Cari Cunningham is assistant professor of dance at the University of Nevada, Reno, where she is designing a major in dance. She is also artistic director of belle contemporary dance co.

“What is modern dance and why am I required to take it?” Every semester I get at least one phone call from a student at the University of Nevada, Reno, asking this question. After rambling for a few minutes about bare feet, live percussion and rolling on the floor, it strikes me how important it is to be able to tell students what we are doing and why we are doing it. Modern technique courses figure prominently in university dance departments—even in some that are ballet-based. Still, students, who often enter college knowing little about the form, are skeptical. There are ways to encourage “bunheads” (and other reticent dancers) to become believers, however. Four educators share what works for them.

In the beginning
Before their bare feet ever touch the floor, it’s good to let new students know that ballet and modern share a similar goal. Susan Douglas Roberts, associate professor of modern dance at Texas Christian University, believes that helping students recognize that modern, like ballet, is a concert dance form, allows classically trained dancers to recognize its value. She states this up front in her syllabus because, “it’s a way in.”

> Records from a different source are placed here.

Lemma reported_frame reports : ∀ s,
  let s' := foldl (λ s r, ReportReady r.1 r.2 s) s reports in
  killed_ s' = killed_ s ∧ node_tester_ports s' = node_tester_ports s.
Proof. induction reports as [|r rs IH]; intros s; [done|]. exact (IH (ReportReady r.1 r.2 s)). Qed.

Lemma init_ready configs ports i :
  NoDup (cfg_id <$> configs) →
  ready_nodes (RaftTestCtrl_init configs ports) !! i =
  if decide (i ∈ cfg_id <$> configs) then Some false else None.
Proof.
  intros Hnd. simpl. case_decide as Hi.
  - apply list_elem_of_fmap in Hi as (cfg & -> & Hc). apply elem_of_list_to_map_1.
    + by rewrite <- list_fmap_compose.
    + apply list_elem_of_fmap. by exists cfg.
  - apply not_elem_of_list_to_map_1. by rewrite <- list_fmap_compose.
Qed.

(** Start-up: after any reports, the controller connects, to every node that has a
    tester port, exactly when each configured node has reported; until then it waits. *)
Lemma connects_when_ready configs ports reports :
  NoDup (cfg_id <$> configs) →
  let s := foldl (λ s r, ReportReady r.1 r.2 s) (RaftTestCtrl_init configs ports) reports in
  match connect_to_raft_nodes s with
  | Some s' => (∀ cfg, cfg ∈ configs → cfg_id cfg ∈ reports.*1) ∧
               ∀ i, i ∈ nodes s' ↔ is_Some (ports !! i)
  | None => ∃ cfg, cfg ∈ configs ∧ cfg_id cfg ∉ reports.*1
  end.
Proof.
  intros Hnd s. destruct (reported_frame reports (RaftTestCtrl_init configs ports)) as [Hk Hp].
  fold s in Hk, Hp. simpl in Hk, Hp.
  assert (∀ i, ready_nodes s !! i =
    if decide (i ∈ reports.*1) then Some true
    else if decide (i ∈ cfg_id <$> configs) then Some false else None) as Hready
    by (intros i; unfold s; by rewrite reported_ready, init_ready).
  unfold connect_to_raft_nodes. rewrite Hk, orb_false_r. destruct (is_all_ready s) eqn:Hall.
  - rewrite is_all_ready_spec in Hall. split.
    + intros cfg Hc. destruct (decide (cfg_id cfg ∈ reports.*1)) as [|Hn]; [done|].
      specialize (Hready (cfg_id cfg)).
      rewrite decide_False, decide_True in Hready; [|by apply list_elem_of_fmap; eauto|done].
      by specialize (Hall _ _ Hready).
    + intros i. simpl. rewrite Hp, list_elem_of_fmap. split.
      * intros ([j a] & -> & Ha%elem_of_map_to_list). by exists a.
      * intros [a Ha]. exists (i, a). split; [done|]. by apply elem_of_map_to_list.
  - apply not_true_iff_false in Hall. rewrite is_all_ready_spec in Hall.
    apply map_not_Forall in Hall as (i & b & Hi & Hb); [|apply _].
    rewrite Hready in Hi. case_decide as Hr; [by simplify_eq|].
    case_decide as Hc; [|done]. apply list_elem_of_fmap in Hc as (cfg & -> & ?). by exists cfg.
Qed.

Lemma spawned_peers_witness :
  peers_arg two_peers = "1+localhost:50051,2+localhost:50052"%string ∧
  AbslParseFlag Absl.StrSplit Absl.SimpleAtoi (peers_arg two_peers) ∅ = inr two_peers.
Proof.
  split; [vm_compute; reflexivity|].
  apply (spawned_peers Absl.StrSplit Absl.SimpleAtoi two_peers).
  - vm_compute. reflexivity.
  - intros _. vm_compute. reflexivity.
  - intros i a H. apply elem_of_map_to_list, list_elem_of_In in H. vm_compute in H.
    destruct H as [H|[H|[]]]; injection H as <- <-; vm_compute; reflexivity.
  - intros i a H. apply elem_of_map_to_list, list_elem_of_In in H. vm_compute in H.
    destruct H as [H|[H|[]]]; injection H as <- <-; vm_compute; reflexivity.
Defined.

Lemma connects_when_ready_witness :
  ∃ s', connect_to_raft_nodes
          (ReportReady 1 72 (ReportReady 0 71
             (RaftTestCtrl_init [mkConfig 0 "" ∅; mkConfig 1 "" ∅] {[0 := 55001; 1 := 55002]}))) =
        Some s' ∧ 1 ∈ nodes s'.
Proof.
  pose proof (connects_when_ready [mkConfig 0 "" ∅; mkConfig 1 "" ∅] {[0 := 55001; 1 := 55002]}
                [(0, 71); (1, 72)]) as H.
  eexists. split; [reflexivity|].
  apply H; [apply (bool_decide_unpack _); vm_compute; exact I|]. vm_compute. by eexists.
Defined.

But, though the genres share similarities, Toby Hankin, director of dance at the University of Colorado at Boulder, says it’s also important to remember what a huge leap dancers take when they begin a new form. “Put yourself in their place,” she says. “Remember how it feels to be a beginner, so you can approach students with empathy and respect.”

Keep on truckin’
Giving students the sense that they are, in fact, dancing can be crucial to getting them on board. Since modern dance often prizes movement flow over exact positions, David Capps, associate professor of dance at Hunter College in New York City, gives new students fast and fluid combinations to encourage them to step beyond the shape-oriented movement they’re used to. “I do things that are so unshaped that they have to follow the action contour and can’t get distracted by the position,” he says.

Roberts agrees. “I dive in,” she says. “Dancers understand dance through their bodies—even if the vocabulary is a bit different.”

Seeing is believing
Requiring students to see live performances helps them understand what they’re working toward and how modern technique factors into their performance goals. (If live performances are limited, videos can fill the gap.)

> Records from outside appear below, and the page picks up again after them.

(* ===== verification/BenchProps.v ===== *)
(** What a round of the throughput benchmark measures ([Bench.v]): the invariant of
    the start barrier and the request loops on every schedule, that every round can
    be brought to its end, and what the reported numbers are. *)
From S2P Require Import Prelude ConfigGen KvCodec KvServer KvClient NodeApp Double Bench.

#[local] Open Scope Z_scope.

#[export] Instance main_pc_eq_dec : EqDecision main_pc.
Proof. solve_decision. Defined.

#[export] Instance client_pc_eq_dec : EqDecision client_pc.
Proof. solve_decision. Defined.

(** ** Measurements *)

Lemma milliseconds_unsigned ns : 0 ≤ ns → unsigned (milliseconds ns) = true.
Proof.
  intros H. unfold milliseconds. replace (of_int 1000000) with
    (SpecFloat.S754_finite false 8589934592000000 (-33)) by (by vm_compute).
  by apply ddiv_unsigned, of_int_unsigned.
Qed.

(** The keys of the requests are those of the keyspace. *)
Lemma drawn_key_in_keyspace raw :
  bench_key (uniform_int 1 (N.of_nat KEYSPACE_SIZE) raw) ∈ keyspace.
Proof.
  assert (1 ≤ N.of_nat KEYSPACE_SIZE)%N as H1 by (unfold KEYSPACE_SIZE; lia).
  pose proof (uniform_int_range 1 (N.of_nat KEYSPACE_SIZE) raw H1) as H.
  unfold keyspace. apply list_elem_of_fmap.
  exists (N.to_nat (uniform_int 1 (N.of_nat KEYSPACE_SIZE) raw)).
  rewrite N2Nat.id. split; [done|]. apply elem_of_seq. lia.
Qed.

(** ** Lists of threads *)

Lemma lookup_middle {A} (l : list A) c t :
  l !! c = Some t → ∃ l1 l2, l = l1 ++ t :: l2 ∧ length l1 = c ∧ ∀ t', <[c := t']> l = l1 ++ t' :: l2.
Proof.
  intros H. exists (take c l), (drop (S c) l). split_and!.
  - by rewrite take_drop_middle.
  - rewrite length_take. apply lookup_lt_Some in H. lia.
  - intros t'. apply insert_take_drop. by eapply lookup_lt_Some.
Qed.
(** A term of [2^31] or more does not fit the [int] of [check_one_leader]: with one
    leader in such a term it takes the front of an empty vector. *)
Lemma leader_term_overflow : judge_leaders [mkWireState 2147483648 true 7] = Some Undef.
Proof. vm_compute. reflexivity. Qed.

“That’s almost the most important thing,” Capps says of exposing students to live performance, “because you can pontificate in class, but until the students see the final product, they don’t really have any idea what you’re talking about.”

At TCU, Roma Flowers, who teaches dance lighting design and production, expands students’ knowledge by playing video clips of various companies in the background, while her students are working on assignments.

“There are many ways of planting seeds,” Roberts says of this strategic device to introduce first-year students to choreographic variety. TCU also requires all freshmen dance majors to take the “Topics in Dance” course, which offers students additional access to the breadth of artists in the field.
Guest artists also enhance students’ understanding. When TCU brought Susan Jaffe in to set a piece, Roberts received a flurry of e-mails from students about Jaffe’s mention of “dancing from your bones.” We all thought of you, the students told Roberts. “It was great, because here is a world-class ballerina talking to them about dancing from their bones, and they turn around and make a connection with their modern dance class and suddenly a bridge is built,” Roberts says. DT

Cari Cunningham is assistant professor of dance at the University of Nevada, Reno, where she is designing a major in dance. She is also founder and artistic director of belle- contemporary dance co.